Geboren am 31. Mai 1912 als Sohn eines Industriellenerben, wuchs er im schmutzigen Industriegebiet von Hagen auf. Das erklärt, warum er schon mit 15 beschloß, einmal ein naturnahes Leben als Bauer führen zu wollen. Die nationale Hochstimmung in der Zwischenkriegszeit erfaßte auch ihn. Er verschlang die Literatur konservativer Revolutionäre. Springmann wurde Agrarstudent, konnte dem akademischen Leben aber nicht viel abgewinnen. Daher meldete er sich zur Schwarzen Reichswehr und machte eine Ausbildung zum Reserveoffizier. Mitte der dreißiger Jahre begann der Aufbau seines Hofes in Mecklenburg. In dieser Zeit kam Springmann zur Reiter-SS, weil der örtliche Reiterverein von ihr übernommen wurde. Er sei nicht gegen den Nationalsozialismus gewesen, trat der NSDAP aber erst 1939 bei. In seiner Autobiographie „Bauer mit Leib und Seele“ hat er dieses Kapitel mit „Abdrift“ überschrieben.

1942 eingezogen, wurden ihm die Luftangriffe auf Flüchtlinge in Swinemünde vom März 1945 zum eindringlichsten Kriegserlebnis. Als Batteriechef der Flugabwehr hatte er sich der Frauen- und Kinderleichen annehmen müssen. Daher bestand Springmann immer darauf , daß auch die Westalliierten viel Schuld auf sich geladen hatten.

Während Konrad Adenauer die Wiederbewaffnung einleitete, sympathisierte Springmann mit neutralistischen Positionen. Er schloß sich der Aktionsgemeinschaft Unabhängiger Deutscher (AUD) um August Haußleiter an, der 1979 erster Sprecher der Europawahl-Grünen wurde. Springmann selbst verzichtete auf einen Vorstandsposten, er war bereits Landeschef der Grünen Liste Schleswig-Holstein.

Nach dem 3,2-Prozent-Erfolg bei der Europawahl witterten die K-Gruppen Morgenluft. Eine junge Generation rückte vor, die den Vätern ihre Vergangenheit vorhielt, selbst aber im „roten Jahrzehnt“ (Gerd Koenen) ideologisch aufgeladen die Schwelle zur Gewalt abbaute, um nun eigene Karrieren aufzubauen. Springmann drängte auf die Gründung einer neuen Umweltpartei. 1982 war es soweit: Herbert Gruhl wurde Chef der Ökologisch-Demokratischen Partei (ÖDP), Springmann sein Stellvertreter. Anders als Gruhl neigte er zu religiös-esoterischen Sonderwegen. Er zog sich aus der Parteipolitik rasch zurück.

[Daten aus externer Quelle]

(** * The configuration patcher of [infrastructure/zk/src/init.ts]

    A shallow embedding of [updateConfigFile] and of the JavaScript string
    and array primitives it calls, followed by the properties of the
    structured-text configuration patcher.

    Modelling conventions.
    - A JavaScript string is a [string]; each [ascii] stands for one code
      unit in the range 0..255.  The white space of [\s] and of
      [String.prototype.trim] is the set of such code units that JavaScript
      classifies as white space: 9..13, 32 and 160.
    - [lines] is a [list string]; [Array.prototype.splice] is written out
      with its clamping of the start position and of the delete count.
    - [lineIndices] and [sectionIndices] are objects created by [{}] and
      used as maps from property names to line numbers.  Their own
      properties are a finite map [gmap string nat]; reading a property
      goes on to [Object.prototype] when the object has no own property of
      that name ([getIndex]), and the assignment to [__proto__] stores
      nothing ([setIndex]).
    - [fs.readFileSync] and [fs.writeFileSync] are the input and the result
      of the pure function [updateConfigFile]: content in, content out.
    - A [number] value is an integer; a template literal prints it in
      plain decimal when it is a safe integer, of magnitude at most
      2^53 - 1 ([printsInDecimal]).  The statements that spell the text
      of a written line are made for such values and for strings. *)

From Stdlib Require Import Ascii String ZArith.
From stdpp Require Import gmap strings list fin_maps pretty.

Local Open Scope string_scope.
Local Open Scope nat_scope.

(** ** String primitives *)

Module Js.

(** White space as matched by [\s] and removed by [trim()]. *)
Definition isSpace (c : ascii) : bool :=
  let n := nat_of_ascii c in
  ((9 <=? n) && (n <=? 13) || (n =? 32) || (n =? 160))%nat.

Definition isChar (d c : ascii) : bool := bool_decide (c = d).

Fixpoint allSpace (s : string) : bool :=
  match s with
  | "" => true
  | String c r => isSpace c && allSpace r
  end.

(** [s.trimStart()] *)
Fixpoint trimStart (s : string) : string :=
  match s with
  | "" => ""
  | String c r => if isSpace c then trimStart r else s
  end.

(** [s.trimEnd()] *)
Fixpoint trimEnd (s : string) : string :=
  match s with
  | "" => ""
  | String c r => if allSpace s then "" else String c (trimEnd r)
  end.

(** [s.trim()] *)
Definition trim (s : string) : string := trimEnd (trimStart s).

(** [s.startsWith(c)] for a one-character search string. *)
Definition startsWith (c : ascii) (s : string) : bool :=
  match s with
  | "" => false
  | String d _ => isChar c d
  end.

(** [s.split('\n')]: never empty, the pieces hold no line break. *)
Fixpoint split (s : string) : list string :=
  match s with
  | "" => [""]
  | String c r =>
      if isChar "010" c then "" :: split r
      else match split r with
           | [] => [String c ""]
           | h :: t => String c h :: t
           end
  end.

(** [a.join('\n')] *)
Fixpoint join (a : list string) : string :=
  match a with
  | [] => ""
  | [x] => x
  | x :: r => x +:+ String "010" (join r)
  end.

(** [a.splice(start, deleteCount, ...items)] on the array value, for a
    start that is a non-negative integer: the start is clamped to the
    length and the delete count to what is left behind it, which is what
    [take] and [drop] do. *)
Definition splice {A} (a : list A) (start deleteCount : nat) (items : list A)
  : list A :=
  take start a ++ items ++ drop (start + deleteCount) a.

(** [a < b] on two strings: the code units are compared from the left, and
    a proper prefix is smaller than the string it starts. *)
Fixpoint ltString (a b : string) : bool :=
  match a, b with
  | _, "" => false
  | "", String _ _ => true
  | String x a', String y b' =>
      if isChar y x then ltString a' b'
      else (nat_of_ascii x <? nat_of_ascii y)%nat
  end.

(** [a >= b] on two strings is [!(b > a)], that is, not [a < b]. *)
Definition geString (a b : string) : bool := negb (ltString a b).

End Js.

(** ** Line classification: the two regular expressions of the scan *)

(** The text up to the first occurrence of [d], and the text behind it;
    [None] when [d] does not occur. *)
Fixpoint cut (d : ascii) (s : string) : option (string * string) :=
  match s with
  | "" => None
  | String c r =>
      if Js.isChar d c then Some ("", r)
      else match cut d r with
           | Some (a, b) => Some (String c a, b)
           | None => None
           end
  end.

(** [line.match(/^\s*\[([^\]]+)\]\s*$/)], giving capture group 1.  The
    leading [\s*] takes all the white space since ['['] is none; the group
    takes everything up to the first [']'] and must not be empty; what
    follows must be white space up to the end. *)
Definition sectionMatch (line : string) : option string :=
  match Js.trimStart line with
  | String "[" r =>
      match cut "]" r with
      | Some (String c name, rest) =>
          if Js.allSpace rest then Some (String c name) else None
      | _ => None
      end
  | _ => None
  end.

(** The second [line.match] of the scan, giving capture group 1.  Its
    pattern is: group 1 [([^=]+)], then [=], then group 2, any characters
    up to the end.  The pattern is not anchored: the leftmost match starts
    at the first character that is not ['='], and group 1 runs from there
    up to the next ['='], which must exist.  Group 2 may be empty and never
    prevents a match. *)
Fixpoint keyMatch (line : string) : option string :=
  match line with
  | "" => None
  | String c r =>
      if Js.isChar "=" c then keyMatch r
      else match cut "=" line with
           | Some (k, _) => Some k
           | None => None
           end
  end.

(** ** Data model *)

(** [value: string | number | null] *)
Inductive Value :=
  | VString (s : string)
  | VNumber (n : Z)
  | VNull.

(** [interface ConfigLine]; the optional field [lineIndex] is never read
    or written by [updateConfigFile] and is left out. *)
Record ConfigLine := {
  key : string;
  value : Value;
  section : option string
}.

(** The local variables of [updateConfigFile] that the edit loop reads and
    writes. *)
Record State := {
  lines : list string;
  lineIndices : gmap string nat;
  sectionIndices : gmap string nat;
  addedContent : option string
}.

(** String conversion of a value inside a template literal; for a number
    it is the conversion of the safe integers, see [printsInDecimal]. *)
Definition valueToString (v : Value) : string :=
  match v with
  | VString s => s
  | VNumber n => pretty n
  | VNull => "null"
  end.

(** The template literal [`${configLine.key}=${configLine.value}`]. *)
Definition keyValueLine (e : ConfigLine) : string :=
  key e +:+ "=" +:+ valueToString (value e).

(** Property key of [sectionIndices[configLine.section!]]: the non-null
    assertion is erased at run time and a [null] section is converted to
    the property name ["null"]. *)
Definition sectionKey (s : option string) : string :=
  match s with
  | Some n => n
  | None => "null"
  end.

(** The values whose conversion to a string [valueToString] gives: strings,
    and the numbers that are safe integers ([Number.MAX_SAFE_INTEGER] is
    2^53 - 1), which are printed digit for digit. *)
Definition printsInDecimal (v : Value) : Prop :=
  match v with
  | VNumber n => (Z.abs n ≤ 9007199254740991)%Z
  | _ => True
  end.

(** ** Objects used as maps *)

(** The property names that an object created by [{}] inherits from
    [Object.prototype]. *)
Definition prototypeNames : list string :=
  [ "constructor"; "__defineGetter__"; "__defineSetter__"; "hasOwnProperty";
    "__lookupGetter__"; "__lookupSetter__"; "isPrototypeOf";
    "propertyIsEnumerable"; "toString"; "valueOf"; "__proto__";
    "toLocaleString" ].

Später versuchte er mit Alfred Mechtersheimer Kräfte rechts der CDU bei den Unabhängigen Ökologen Deutschlands (UÖD) zu sammeln. 1998 wurde Springmann Gründungsmitglied des Bündnisses für Volksabstimmung (BfV). Er starb fünf Jahre später im Alter von 91 Jahren. Über sein Leben könnte ein Eintrag aus seiner Offiziers-Personalakte als Motto stehen: Er habe „zu Widerspruch und unaufgeforderten Äußerungen ungewöhnlicher Ansichten“ geneigt. Für die heutigen Grünen wäre Springmann kein Mitstreiter, sondern ein Feindbild.